Task details: Repeat exactly, and only, the lines from the one containing "apply inView_latched_run; assumption." through the end of the records.

[Data entries]
:::::
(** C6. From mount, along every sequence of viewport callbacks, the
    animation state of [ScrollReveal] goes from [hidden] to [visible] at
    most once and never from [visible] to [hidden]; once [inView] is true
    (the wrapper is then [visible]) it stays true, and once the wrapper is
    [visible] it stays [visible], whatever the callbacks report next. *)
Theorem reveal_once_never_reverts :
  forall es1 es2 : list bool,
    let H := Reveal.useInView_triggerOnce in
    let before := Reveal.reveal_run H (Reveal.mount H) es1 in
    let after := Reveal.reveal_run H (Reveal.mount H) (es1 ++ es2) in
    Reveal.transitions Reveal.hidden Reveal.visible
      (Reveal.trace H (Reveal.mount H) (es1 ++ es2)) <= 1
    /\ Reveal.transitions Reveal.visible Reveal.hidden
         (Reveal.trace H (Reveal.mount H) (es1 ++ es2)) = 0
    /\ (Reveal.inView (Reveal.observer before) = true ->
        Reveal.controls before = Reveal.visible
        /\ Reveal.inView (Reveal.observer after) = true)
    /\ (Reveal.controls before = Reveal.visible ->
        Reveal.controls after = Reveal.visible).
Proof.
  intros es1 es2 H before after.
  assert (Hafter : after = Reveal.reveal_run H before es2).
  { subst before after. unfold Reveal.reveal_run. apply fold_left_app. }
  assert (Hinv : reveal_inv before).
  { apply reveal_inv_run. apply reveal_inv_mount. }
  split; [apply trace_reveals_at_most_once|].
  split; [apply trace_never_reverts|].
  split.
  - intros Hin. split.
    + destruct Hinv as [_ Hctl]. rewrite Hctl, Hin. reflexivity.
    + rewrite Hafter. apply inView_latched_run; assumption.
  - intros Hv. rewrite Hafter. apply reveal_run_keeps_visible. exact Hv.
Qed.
:::::
Answer section:
    + rewrite Hafter. apply inView_latched_run; assumption.
  - intros Hv. rewrite Hafter. apply reveal_run_keeps_visible. exact Hv.
Qed.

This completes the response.